What is being asked: Word for word, restate the entries below from their first line through the line that contains "(AStr s) => negb".

[[ Data under study, beginning ]]

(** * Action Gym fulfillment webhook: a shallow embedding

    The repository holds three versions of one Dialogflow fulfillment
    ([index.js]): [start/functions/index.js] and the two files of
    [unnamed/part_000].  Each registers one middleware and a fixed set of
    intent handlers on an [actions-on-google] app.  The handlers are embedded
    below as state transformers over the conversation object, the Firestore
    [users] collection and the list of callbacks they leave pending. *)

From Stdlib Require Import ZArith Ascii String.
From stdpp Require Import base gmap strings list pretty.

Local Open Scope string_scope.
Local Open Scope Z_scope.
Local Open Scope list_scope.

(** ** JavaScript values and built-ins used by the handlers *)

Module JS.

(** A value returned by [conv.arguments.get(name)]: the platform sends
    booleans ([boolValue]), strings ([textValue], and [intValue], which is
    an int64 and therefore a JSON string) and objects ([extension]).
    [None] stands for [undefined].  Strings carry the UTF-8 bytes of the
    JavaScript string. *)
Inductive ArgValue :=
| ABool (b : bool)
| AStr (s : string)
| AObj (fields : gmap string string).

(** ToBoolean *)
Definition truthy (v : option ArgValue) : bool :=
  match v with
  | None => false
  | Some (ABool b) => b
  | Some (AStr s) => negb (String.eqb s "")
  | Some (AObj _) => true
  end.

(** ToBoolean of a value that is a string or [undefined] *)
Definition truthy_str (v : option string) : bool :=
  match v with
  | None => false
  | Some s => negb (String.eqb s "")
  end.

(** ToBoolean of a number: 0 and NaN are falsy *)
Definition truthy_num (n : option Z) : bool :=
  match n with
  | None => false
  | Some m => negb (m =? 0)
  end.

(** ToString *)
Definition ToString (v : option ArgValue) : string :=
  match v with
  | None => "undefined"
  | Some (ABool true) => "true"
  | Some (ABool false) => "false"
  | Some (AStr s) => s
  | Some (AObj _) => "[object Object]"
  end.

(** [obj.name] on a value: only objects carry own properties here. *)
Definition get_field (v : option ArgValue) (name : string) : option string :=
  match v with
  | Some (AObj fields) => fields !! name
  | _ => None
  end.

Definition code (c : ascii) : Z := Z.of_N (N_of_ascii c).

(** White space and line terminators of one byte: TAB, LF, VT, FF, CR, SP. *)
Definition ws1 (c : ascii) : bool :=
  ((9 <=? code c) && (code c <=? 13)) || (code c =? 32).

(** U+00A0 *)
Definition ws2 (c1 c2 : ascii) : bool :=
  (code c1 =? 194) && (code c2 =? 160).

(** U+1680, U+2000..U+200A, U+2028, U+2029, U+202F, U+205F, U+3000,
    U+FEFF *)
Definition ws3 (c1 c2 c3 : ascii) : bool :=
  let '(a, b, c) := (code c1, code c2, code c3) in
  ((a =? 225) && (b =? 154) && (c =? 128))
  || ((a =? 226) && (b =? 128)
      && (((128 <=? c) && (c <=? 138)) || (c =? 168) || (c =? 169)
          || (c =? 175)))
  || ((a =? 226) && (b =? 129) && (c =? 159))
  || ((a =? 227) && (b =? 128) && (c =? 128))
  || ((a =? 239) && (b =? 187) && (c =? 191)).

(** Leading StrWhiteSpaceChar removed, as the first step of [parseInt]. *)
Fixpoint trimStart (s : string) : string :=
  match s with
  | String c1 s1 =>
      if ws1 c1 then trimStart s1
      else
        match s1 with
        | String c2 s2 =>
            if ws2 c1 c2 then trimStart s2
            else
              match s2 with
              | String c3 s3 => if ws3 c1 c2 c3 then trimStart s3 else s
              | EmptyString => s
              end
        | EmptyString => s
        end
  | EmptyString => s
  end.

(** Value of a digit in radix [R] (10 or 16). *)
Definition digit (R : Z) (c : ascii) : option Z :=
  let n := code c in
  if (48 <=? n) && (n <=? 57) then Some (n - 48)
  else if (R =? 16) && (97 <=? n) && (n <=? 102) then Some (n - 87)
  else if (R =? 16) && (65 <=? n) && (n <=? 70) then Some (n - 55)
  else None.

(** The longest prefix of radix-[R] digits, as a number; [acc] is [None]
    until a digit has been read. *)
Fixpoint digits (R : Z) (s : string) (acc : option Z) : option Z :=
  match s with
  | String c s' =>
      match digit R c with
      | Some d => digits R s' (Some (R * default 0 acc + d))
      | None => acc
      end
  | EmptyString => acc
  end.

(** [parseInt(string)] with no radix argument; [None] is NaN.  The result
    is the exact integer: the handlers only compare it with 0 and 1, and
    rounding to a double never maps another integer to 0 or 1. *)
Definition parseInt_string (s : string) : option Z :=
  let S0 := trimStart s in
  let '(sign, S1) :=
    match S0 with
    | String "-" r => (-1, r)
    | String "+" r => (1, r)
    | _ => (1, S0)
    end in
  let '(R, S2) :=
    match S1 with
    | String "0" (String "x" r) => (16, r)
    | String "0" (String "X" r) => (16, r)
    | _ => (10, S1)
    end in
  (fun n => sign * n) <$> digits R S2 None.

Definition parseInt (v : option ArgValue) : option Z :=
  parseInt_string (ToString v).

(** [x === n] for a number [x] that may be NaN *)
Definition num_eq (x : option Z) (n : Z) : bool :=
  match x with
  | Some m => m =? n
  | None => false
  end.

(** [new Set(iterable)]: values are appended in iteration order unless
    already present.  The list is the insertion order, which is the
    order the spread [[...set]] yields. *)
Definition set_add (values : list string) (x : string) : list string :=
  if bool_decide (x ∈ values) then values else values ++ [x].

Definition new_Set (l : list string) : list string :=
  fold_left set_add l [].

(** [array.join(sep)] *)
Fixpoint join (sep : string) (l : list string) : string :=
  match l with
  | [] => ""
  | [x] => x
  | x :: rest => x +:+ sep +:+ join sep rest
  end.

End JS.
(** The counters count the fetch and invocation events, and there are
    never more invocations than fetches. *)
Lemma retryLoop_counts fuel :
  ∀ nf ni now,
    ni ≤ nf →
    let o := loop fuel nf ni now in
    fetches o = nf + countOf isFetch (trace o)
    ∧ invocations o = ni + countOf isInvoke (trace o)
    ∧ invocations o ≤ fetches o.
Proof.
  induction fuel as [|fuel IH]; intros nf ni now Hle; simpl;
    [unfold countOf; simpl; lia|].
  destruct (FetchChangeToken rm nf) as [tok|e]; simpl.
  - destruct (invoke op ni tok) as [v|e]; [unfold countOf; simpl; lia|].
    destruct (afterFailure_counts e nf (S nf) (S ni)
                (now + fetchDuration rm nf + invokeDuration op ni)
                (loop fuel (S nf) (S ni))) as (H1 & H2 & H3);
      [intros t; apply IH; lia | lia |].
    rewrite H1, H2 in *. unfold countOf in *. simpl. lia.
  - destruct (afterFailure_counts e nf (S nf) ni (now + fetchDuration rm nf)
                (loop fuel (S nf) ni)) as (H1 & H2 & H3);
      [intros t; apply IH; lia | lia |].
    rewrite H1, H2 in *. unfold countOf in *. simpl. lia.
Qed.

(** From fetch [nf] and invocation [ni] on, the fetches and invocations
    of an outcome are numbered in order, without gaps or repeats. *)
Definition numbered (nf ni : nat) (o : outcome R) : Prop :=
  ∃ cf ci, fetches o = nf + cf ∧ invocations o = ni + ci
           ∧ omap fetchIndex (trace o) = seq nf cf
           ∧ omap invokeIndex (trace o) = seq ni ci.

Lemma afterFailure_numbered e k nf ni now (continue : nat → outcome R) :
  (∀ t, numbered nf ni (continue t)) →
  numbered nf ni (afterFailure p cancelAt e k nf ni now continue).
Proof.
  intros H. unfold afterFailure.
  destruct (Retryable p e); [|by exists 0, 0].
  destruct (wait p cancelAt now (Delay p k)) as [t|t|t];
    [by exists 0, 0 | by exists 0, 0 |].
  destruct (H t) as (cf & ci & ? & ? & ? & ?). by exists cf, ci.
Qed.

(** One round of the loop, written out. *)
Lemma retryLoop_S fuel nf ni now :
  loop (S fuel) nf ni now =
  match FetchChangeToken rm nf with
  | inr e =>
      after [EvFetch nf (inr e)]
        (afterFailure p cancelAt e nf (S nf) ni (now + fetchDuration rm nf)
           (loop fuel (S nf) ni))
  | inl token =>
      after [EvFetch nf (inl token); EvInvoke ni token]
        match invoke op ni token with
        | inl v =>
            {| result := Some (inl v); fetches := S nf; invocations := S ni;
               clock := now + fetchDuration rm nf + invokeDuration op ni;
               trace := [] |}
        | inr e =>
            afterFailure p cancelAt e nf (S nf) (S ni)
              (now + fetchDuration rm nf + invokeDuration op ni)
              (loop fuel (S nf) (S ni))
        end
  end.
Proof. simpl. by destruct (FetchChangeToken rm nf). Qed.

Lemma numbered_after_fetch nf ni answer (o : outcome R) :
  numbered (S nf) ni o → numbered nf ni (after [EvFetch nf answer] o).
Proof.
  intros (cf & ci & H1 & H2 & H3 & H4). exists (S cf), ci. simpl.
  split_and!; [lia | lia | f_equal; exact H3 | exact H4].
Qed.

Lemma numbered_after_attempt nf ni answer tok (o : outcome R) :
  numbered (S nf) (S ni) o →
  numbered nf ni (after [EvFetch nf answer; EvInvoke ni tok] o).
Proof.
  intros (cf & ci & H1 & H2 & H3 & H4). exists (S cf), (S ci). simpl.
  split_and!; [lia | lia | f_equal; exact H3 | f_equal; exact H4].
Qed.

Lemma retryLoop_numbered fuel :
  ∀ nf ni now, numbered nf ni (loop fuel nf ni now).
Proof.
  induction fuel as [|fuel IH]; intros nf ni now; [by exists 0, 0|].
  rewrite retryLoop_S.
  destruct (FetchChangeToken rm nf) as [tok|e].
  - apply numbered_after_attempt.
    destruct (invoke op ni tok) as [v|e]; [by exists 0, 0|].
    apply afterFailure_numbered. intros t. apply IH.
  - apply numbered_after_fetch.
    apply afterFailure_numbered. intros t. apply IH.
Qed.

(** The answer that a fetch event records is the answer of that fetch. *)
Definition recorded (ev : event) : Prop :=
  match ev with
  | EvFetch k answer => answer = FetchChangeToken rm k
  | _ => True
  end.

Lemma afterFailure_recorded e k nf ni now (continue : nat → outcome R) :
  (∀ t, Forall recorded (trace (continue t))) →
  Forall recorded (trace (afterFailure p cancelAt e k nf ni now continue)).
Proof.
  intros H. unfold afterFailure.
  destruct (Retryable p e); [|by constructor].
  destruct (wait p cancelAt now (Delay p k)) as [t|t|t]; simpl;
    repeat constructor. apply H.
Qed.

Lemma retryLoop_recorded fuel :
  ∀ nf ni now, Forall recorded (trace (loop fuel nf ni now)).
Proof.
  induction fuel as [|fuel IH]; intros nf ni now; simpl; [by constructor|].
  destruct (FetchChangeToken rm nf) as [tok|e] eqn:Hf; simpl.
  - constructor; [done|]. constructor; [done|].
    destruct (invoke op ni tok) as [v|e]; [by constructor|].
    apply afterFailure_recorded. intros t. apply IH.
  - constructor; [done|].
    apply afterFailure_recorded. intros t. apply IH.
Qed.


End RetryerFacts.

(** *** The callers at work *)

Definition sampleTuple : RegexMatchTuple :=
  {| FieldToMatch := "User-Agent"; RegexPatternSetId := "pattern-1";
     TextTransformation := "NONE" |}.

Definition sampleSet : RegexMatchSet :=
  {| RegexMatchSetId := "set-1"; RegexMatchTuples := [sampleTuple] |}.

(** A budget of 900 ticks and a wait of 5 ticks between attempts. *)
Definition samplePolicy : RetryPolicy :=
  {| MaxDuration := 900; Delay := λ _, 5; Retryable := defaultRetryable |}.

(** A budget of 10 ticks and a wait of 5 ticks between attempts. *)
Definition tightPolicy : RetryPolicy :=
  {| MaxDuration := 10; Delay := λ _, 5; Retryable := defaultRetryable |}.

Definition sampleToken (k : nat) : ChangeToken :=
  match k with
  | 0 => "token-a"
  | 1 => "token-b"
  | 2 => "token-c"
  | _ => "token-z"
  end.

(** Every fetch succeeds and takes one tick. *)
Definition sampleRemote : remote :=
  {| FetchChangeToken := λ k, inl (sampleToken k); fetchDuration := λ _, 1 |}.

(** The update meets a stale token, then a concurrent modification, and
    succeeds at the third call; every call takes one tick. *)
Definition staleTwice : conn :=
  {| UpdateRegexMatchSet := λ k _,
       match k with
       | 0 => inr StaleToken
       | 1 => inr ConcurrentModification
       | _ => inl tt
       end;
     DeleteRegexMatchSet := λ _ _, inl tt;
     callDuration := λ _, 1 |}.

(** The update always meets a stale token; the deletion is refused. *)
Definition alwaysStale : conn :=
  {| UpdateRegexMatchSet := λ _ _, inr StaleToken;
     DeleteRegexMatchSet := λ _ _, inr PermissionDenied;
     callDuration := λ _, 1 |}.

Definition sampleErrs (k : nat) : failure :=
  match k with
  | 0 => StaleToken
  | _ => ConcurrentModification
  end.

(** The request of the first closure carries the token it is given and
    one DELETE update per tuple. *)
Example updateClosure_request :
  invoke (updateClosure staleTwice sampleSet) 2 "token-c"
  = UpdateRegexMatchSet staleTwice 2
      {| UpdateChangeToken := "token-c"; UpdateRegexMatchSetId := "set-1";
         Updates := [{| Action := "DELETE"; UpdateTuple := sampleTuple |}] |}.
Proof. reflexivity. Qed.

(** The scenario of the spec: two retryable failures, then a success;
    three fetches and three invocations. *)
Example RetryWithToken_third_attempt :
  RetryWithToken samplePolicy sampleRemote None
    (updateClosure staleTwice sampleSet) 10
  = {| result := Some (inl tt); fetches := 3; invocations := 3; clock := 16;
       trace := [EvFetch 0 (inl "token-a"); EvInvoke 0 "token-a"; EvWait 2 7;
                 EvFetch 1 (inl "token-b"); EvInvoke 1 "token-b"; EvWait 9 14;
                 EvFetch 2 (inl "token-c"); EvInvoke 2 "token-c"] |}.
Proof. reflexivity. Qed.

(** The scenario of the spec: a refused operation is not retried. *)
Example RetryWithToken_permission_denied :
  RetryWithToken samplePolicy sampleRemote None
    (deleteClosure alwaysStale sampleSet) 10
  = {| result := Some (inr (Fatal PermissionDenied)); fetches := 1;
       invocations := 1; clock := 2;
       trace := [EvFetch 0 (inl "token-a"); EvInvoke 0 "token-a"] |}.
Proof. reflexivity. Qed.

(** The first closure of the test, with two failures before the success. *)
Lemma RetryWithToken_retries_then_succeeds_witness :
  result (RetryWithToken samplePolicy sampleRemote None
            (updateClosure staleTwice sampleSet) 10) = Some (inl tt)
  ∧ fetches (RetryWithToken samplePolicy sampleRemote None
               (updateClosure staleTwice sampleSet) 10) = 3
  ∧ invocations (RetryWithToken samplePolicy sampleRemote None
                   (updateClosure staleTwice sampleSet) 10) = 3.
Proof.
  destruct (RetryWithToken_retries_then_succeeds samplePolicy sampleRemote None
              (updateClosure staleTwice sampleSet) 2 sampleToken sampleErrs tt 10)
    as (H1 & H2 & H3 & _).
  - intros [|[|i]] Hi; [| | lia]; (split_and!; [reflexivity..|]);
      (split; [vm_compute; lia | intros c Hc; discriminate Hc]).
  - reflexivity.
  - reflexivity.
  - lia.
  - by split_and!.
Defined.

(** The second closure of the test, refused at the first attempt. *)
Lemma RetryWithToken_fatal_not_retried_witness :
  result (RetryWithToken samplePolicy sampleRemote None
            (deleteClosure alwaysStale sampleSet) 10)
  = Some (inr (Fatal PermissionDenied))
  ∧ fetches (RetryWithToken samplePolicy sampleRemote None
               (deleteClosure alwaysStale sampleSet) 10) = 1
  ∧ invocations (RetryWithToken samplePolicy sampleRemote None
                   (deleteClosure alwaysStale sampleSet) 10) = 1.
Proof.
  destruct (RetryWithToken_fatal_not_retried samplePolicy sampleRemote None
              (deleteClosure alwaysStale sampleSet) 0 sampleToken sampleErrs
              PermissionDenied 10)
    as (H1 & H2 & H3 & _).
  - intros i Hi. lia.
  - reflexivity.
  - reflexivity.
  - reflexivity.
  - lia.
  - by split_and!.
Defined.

[[ Data under study, end ]]

Answer to the exercise:
(** * Action Gym fulfillment webhook: a shallow embedding

    The repository holds three versions of one Dialogflow fulfillment
    ([index.js]): [start/functions/index.js] and the two files of
    [unnamed/part_000].  Each registers one middleware and a fixed set of
    intent handlers on an [actions-on-google] app.  The handlers are embedded
    below as state transformers over the conversation object, the Firestore
    [users] collection and the list of callbacks they leave pending. *)

From Stdlib Require Import ZArith Ascii String.
From stdpp Require Import base gmap strings list pretty.

Local Open Scope string_scope.
Local Open Scope Z_scope.
Local Open Scope list_scope.

(** ** JavaScript values and built-ins used by the handlers *)

Module JS.

(** A value returned by [conv.arguments.get(name)]: the platform sends
    booleans ([boolValue]), strings ([textValue], and [intValue], which is
    an int64 and therefore a JSON string) and objects ([extension]).
    [None] stands for [undefined].  Strings carry the UTF-8 bytes of the
    JavaScript string. *)
Inductive ArgValue :=
| ABool (b : bool)
| AStr (s : string)
| AObj (fields : gmap string string).

(** ToBoolean *)
Definition truthy (v : option ArgValue) : bool :=
  match v with
  | None => false
  | Some (ABool b) => b
  | Some (AStr s) => negb (String.eqb s "")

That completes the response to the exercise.